Experimental Lagom Features
Lagom provides a module with code which is not yet ready for a stable release. This code can be considered beta. It works and is tested but the interface may change based on feedback after usage.
Django container
Overview
The django integration is designed assuming there will be one container per
django app. So the starting point is a new file dependency_config.py
alongside
your existing views.py
and urls.py
.
# dependency_config.py
# a per app dep injection container
container = DjangoContainer()
container[SomeService] = SomeService("connection details etc")
and then in views.py
:
from .dependency_config import container
@container.bind_view
def index(request, dep: SomeService):
return HttpResponse(f"service says: {dep.get_message()}")
# Or if you prefer class based views
@container.bind_view
class CBVexample(View):
def get(self, request, dep: SomeService):
return HttpResponse(f"service says: {dep.get_message()}")
These views can then be used as normal in the url definitions:
from django.urls import path
from . import views
urlpatterns = [
path('function_view', views.index, name='func_view'),
path('class_based', views.CBVexample.as_view(), name='cbv'),
]
Django models
Django models are usually referenced statically. Some extra code is provided to make these injectable instead.
When defining the container list all the models that should be available via the container:
# dependency_config.py
# a per app dep injection container
from .models import Question
container = DjangoContainer(models=[Question])

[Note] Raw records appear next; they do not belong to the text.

(* ===== verification/UCService.v ===== *)
(** * The service and its gRPC server

    [user-config/internal/service/strategy_service.go] and
    [internal/server/{grpc_server,converters}.go].  A value of an enumeration of
    the protocol buffers is given by its name.  The state is the database and
    whatever the repository of the broker credentials keeps, which is an
    interface here as in the code.  The message of an error is the error itself. *)

From stdpp Require Import base gmap strings list.
From Stdlib Require Import ZArith Lia Bool.
From S2P Require Import Prelude GoFloat GoStrings RuleModels ConfigStore ConfigSync UCModels UCRepo UCWorker.

Open Scope string_scope.
Open Scope list_scope.
Open Scope Z_scope.

(** ** Enumerations ([converters.go] and the end of [grpc_server.go]) *)

Definition stringToOrderType (s : string) : string :=
  let s := ToUpper s in
  if String.eqb s "MARKET" then "ORDER_TYPE_MARKET"
  else if String.eqb s "LIMIT" then "ORDER_TYPE_LIMIT"
  else if String.eqb s "STOP_LOSS" then "ORDER_TYPE_STOP_LOSS"
  else if String.eqb s "STOP_LOSS_MARKET" then "ORDER_TYPE_STOP_LOSS_MARKET"
  else "ORDER_TYPE_UNSPECIFIED".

Now in the views you can use:
from django.http import HttpResponse
from django.utils import timezone
from lagom.experimental.integrations.django import DjangoModel
from .dependency_config import container
from .models import Question
@container.bind_view
def new_question(request, questions: DjangoModel[Question]):
new_question = questions.new(question_text="What's next?", pub_date=timezone.now())
new_question.save()
return HttpResponse(f"new question created")
@container.bind_view
def question_count(request, questions: DjangoModel[Question]):
count = questions.objects.all().count()
return HttpResponse(f"{count} questions are in the DB")
in these examples questions.objects
is the same as calling Question.objects
and questions.new()
is the same as Question()
. The benefit now though is the
view function has no global state dependency. We can call the view functions directly
in tests passing in whatever we want to questions
. This enables the dependency on
the DB to be switched out without any monkey patching at all.